You are viewing a plain text version of this content. The canonical link for it is here.
Posted to dev@sling.apache.org by "Robert Munteanu (JIRA)" <ji...@apache.org> on 2014/10/15 17:23:33 UTC

[jira] [Commented] (SLING-4061) Deadlock involving discovery services at startup with Oak

    [ https://issues.apache.org/jira/browse/SLING-4061?page=com.atlassian.jira.plugin.system.issuetabpanels:comment-tabpanel&focusedCommentId=14172469#comment-14172469 ] 

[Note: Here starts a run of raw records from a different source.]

(* ===== verification/Async.v ===== *)
(** * Asynchronous computations

    How the development runs [async] code.  A computation runs against a world
    that carries a clock, until the time at which its owner drops it: the end of
    an enclosing timeout, or the moment a caller stops polling.  It returns a
    value, or is dropped where it was waiting, with the effects it had up to
    there; a computation that waits for ever returns nothing either.

    Between two waits a computation is not interrupted, and only waits take
    time.  [wp] is the weakest precondition that drives the proofs: one
    postcondition for the value, one for the world of a dropped computation. *)
From S2P Require Import Prelude.
#[local] Open Scope Z_scope.

Class Clock (W : Type) := {
  now : W → Z;
  set_now : Z → W → W
}.

(** The argument of type [option Z] is the time of the drop. *)
Definition async (W A : Type) : Type := option Z → W → option A * W.
#[global] Instance async_ret {W} : MRet (async W) := λ A a _ w, (Some a, w).
#[global] Instance async_bind {W} : MBind (async W) := λ A B f m D w,
  match m D w with
  | (Some a, w) => f a D w
  | (None, w) => (None, w)
  end.

Section async.
Context {W : Type} `{!Clock W}.
Implicit Types (D : option Z) (w : W).

Definition gets {A} (f : W → A) : async W A := λ _ w, (Some (f w), w).
Definition modify (f : W → W) : async W () := λ _ w, (Some (), f w).
(** A synchronous call that reads and changes the world. *)
Definition call {A} (f : W → W * A) : async W A := λ _ w, (Some (f w).2, (f w).1).
Definition unless_dropped (D : option Z) (t : Z) : bool :=
  match D with Some d => t <=? d | None => true end.
(** Wait for a point in time; [None] never comes. *)
Definition await_until (t : option Z) : async W () := λ D w,
  match t with
  | Some t =>
      let t := Z.max (now w) t in
      if unless_dropped D t then (Some (), set_now t w)
      else (None, set_now (Z.max (now w) (default (now w) D)) w)
  | None => (None, set_now (Z.max (now w) (default (now w) D)) w)
  end.
Definition await (delay : option Z) : async W () := λ D w,
  await_until ((λ d, now w + d) <$> delay) D w.
Definition never {A} : async W A := λ D w,
  match await_until None D w with (_, w) => (None, w) end.

(** Hold a resource while a computation runs; a guard releases it also when the
    computation is dropped. *)
Definition bracket {A} (acquire release : W → W) (m : async W A) : async W A := λ D w,
  match m D (acquire w) with (r, w) => (r, release w) end.

Fixpoint async_for {A} (body : A → async W ()) (l : list A) : async W () :=
  match l with
  | [] => mret ()
  | x :: l => _ ← body x; async_for body l
  end.
Fixpoint async_fold {A S} (body : S → A → async W S) (s : S) (l : list A) : async W S :=
  match l with
  | [] => mret s
  | x :: l => s ← body s x; async_fold body s l
  end.

(** ** Weakest preconditions *)

Definition wp {A} (m : async W A) D w (Q : A → W → Prop) (R : W → Prop) : Prop :=
  match m D w with
  | (Some a, w) => Q a w
  | (None, w) => R w
  end.

Lemma wp_ret {A} (a : A) D w Q R : wp (mret a) D w Q R ↔ Q a w.
Proof. done. Qed.
Lemma wp_bind {A B} (m : async W A) (f : A → async W B) D w Q R :
  wp (m ≫= f) D w Q R ↔ wp m D w (λ a w, wp (f a) D w Q R) R.
Proof. unfold wp, mbind, async_bind. by destruct (m D w) as [[a|] w']. Qed.
Lemma wp_gets {A} (f : W → A) D w Q R : wp (gets f) D w Q R ↔ Q (f w) w.
Proof. done. Qed.
Lemma wp_modify f D w Q R : wp (modify f) D w Q R ↔ Q () (f w).
Proof. done. Qed.
Lemma wp_call {A} (f : W → W * A) D w Q R : wp (call f) D w Q R ↔ Q (f w).2 (f w).1.
Proof. done. Qed.
Lemma wp_bracket {A} acquire release (m : async W A) D w Q R :
  wp (bracket acquire release m) D w Q R ↔
  wp m D (acquire w) (λ a w, Q a (release w)) (λ w, R (release w)).
Proof. unfold wp, bracket. by destruct (m D (acquire w)) as [[a|] w']. Qed.
Lemma wp_mono {A} (m : async W A) D w (Q Q' : A → W → Prop) (R R' : W → Prop) :
  wp m D w Q R → (∀ a w, Q a w → Q' a w) → (∀ w, R w → R' w) → wp m D w Q' R'.
Proof. unfold wp. destruct (m D w) as [[a|] w']; auto. Qed.
Lemma wp_and {A} (m : async W A) D w (Q Q' : A → W → Prop) (R R' : W → Prop) :
  wp m D w Q R → wp m D w Q' R' → wp m D w (λ a w, Q a w ∧ Q' a w) (λ w, R w ∧ R' w).
Proof. unfold wp. destruct (m D w) as [[a|] w']; auto. Qed.
Lemma wp_if {A} (b : bool) (m n : async W A) D w Q R :
  wp (if b then m else n) D w Q R ↔ if b then wp m D w Q R else wp n D w Q R.
Proof. by destruct b. Qed.
Lemma wp_total {A} (m : async W A) D w Q :
  wp m D w Q (λ _, False) ↔ ∃ a w', m D w = (Some a, w') ∧ Q a w'.
Proof. unfold wp. destruct (m D w) as [[a|] w']; naive_solver. Qed.

(** A loop keeps an invariant that each of its iterations keeps. *)
Lemma wp_fold {A S} (body : S → A → async W S) l s D w (I : list A → S → W → Prop) (R : W → Prop) :
  I [] s w →
  (∀ k x s w, k ++ [x] `prefix_of` l → I k s w → wp (body s x) D w (λ s w, I (k ++ [x]) s w) R) →
  wp (async_fold body s l) D w (λ s w, I l s w) R.
Proof.
  intros HI Hbody.
  assert (Hgen : ∀ k l', l = k ++ l' → ∀ s w, I k s w → wp (async_fold body s l') D w (λ s w, I l s w) R).
  { intros k l'. revert k. induction l' as [|x l' IH]; intros k -> s' w' Hk.
    - by rewrite app_nil_r in *.
    - simpl. apply wp_bind. eapply wp_mono; [apply Hbody; [|done]| |auto].
      + exists l'. by rewrite <-app_assoc.
      + intros s'' w'' H''. eapply (IH (k ++ [x])); [by rewrite <-app_assoc|done]. }
  by apply (Hgen []).
Qed.
Lemma wp_for {A} (body : A → async W ()) l D w (I : list A → W → Prop) (R : W → Prop) :
  I [] w →
  (∀ k x w, k ++ [x] `prefix_of` l → I k w → wp (body x) D w (λ _ w, I (k ++ [x]) w) R) →
  wp (async_for body l) D w (λ _ w, I l w) R.
Proof.
  intros HI Hbody.
  assert (Heq : ∀ l D w, async_for body l D w = async_fold (λ _, body) () l D w).
  { clear. induction l as [|x l IH]; intros D w; [done|].
    simpl. unfold mbind, async_bind. destruct (body x D w) as [[[]|] w']; [apply IH|done]. }
  unfold wp. rewrite Heq. apply (wp_fold (λ _, body) l () D w (λ k _ w, I k w)); [done|].
  intros k x [] w'. apply Hbody.
Qed.
End async.

(** ** tokio

    [tokio::time::timeout]: the inner computation is dropped when its time is
    up; it is polled before the timer, so that a value that is ready at the end
    of the time is still returned. *)
Class Tokio (W : Type) `{!Clock W} := {
  timeout {A} : Z → async W A → async W (option A);
  timeout_law {A} d (m : async W A) D w :
    timeout d m D w =
    let time_up := now w + d in
    match m (Some (match D with Some t => Z.min t time_up | None => time_up end)) w with
    | (Some a, w) => (Some (Some a), w)
    | (None, w) => if unless_dropped D time_up then (Some None, w) else (None, w)
    end
}.

Lemma wp_timeout `{Tokio W} {A} d (m : async W A) D w Q R :
  wp (timeout d m) D w Q R ↔
  wp m (Some (match D with Some t => Z.min t (now w + d) | None => now w + d end)) w
    (λ a w, Q (Some a) w) (λ w', if unless_dropped D (now w + d) then Q None w' else R w').
Proof.
  unfold wp. rewrite timeout_law. cbv zeta.
  destruct (m _ w) as [[a|] w']; [done|]. by destruct (unless_dropped D (now w + d)).
Qed.

Create Rewrite HintDb wp.
#[export] Hint Rewrite @wp_ret @wp_bind @wp_gets @wp_modify @wp_call : wp.
(** Run the synchronous part of a computation. *)
Ltac wp_run := autorewrite with wp; cbn beta.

Robert Munteanu commented on SLING-4061:
----------------------------------------

There is an issue is in the {{DiscoveryServiceImpl}} activate method, but I'm not sure it's the root cause. The class leaks a reference to itself before the {{activate()}} method completes:

{code:java}
        // make sure the first heartbeat is issued as soon as possible - which
        // is right after this service starts. since the two (discoveryservice
        // and heartbeatHandler need to know each other, the discoveryservice
        // is passed on to the heartbeatHandler in this initialize call).
        heartbeatHandler.initialize(this,
                clusterViewService.getIsolatedClusterViewId());

        final TopologyEventListener[] registeredServices;
        synchronized (lock) {
            registeredServices = this.eventListeners;
            doUpdateProperties();

            TopologyViewImpl newView = (TopologyViewImpl) getTopology();
            TopologyEvent event = new TopologyEvent(Type.TOPOLOGY_INIT, null,
                    newView);
            for (final TopologyEventListener da : registeredServices) {
                sendTopologyEvent(da, event);
            }
            activated = true;
            oldView = newView;
        }
{code}

The deadlock itself is a lock ordering issue

- in thread "pool-5-thread-1" the HeartbeatHandler wants to issue an update and thread and holds the DiscoveryServiceImpl.lock lock but can't lock the SegmentNodeStoreService lock
- in thread "CM Event Dispatcher..." the SegmentNodeStoreService holds its own lock and the call stack ends up trying to invoke DiscoveryServiceImpl.bindTopologyEventListener, which needs the DiscoveryServiceImpl.lock

I wonder whether we need more fine-grained locking in the DiscoveryServiceImpl - a single lock object seems to coarse-grained, especially since a lot seems to happen during calls like updateProperties(), including invocation of foreign code ( notifying event listeners ) which is a bit worrisome - invoking foreign code with locks held is prone to deadlocks.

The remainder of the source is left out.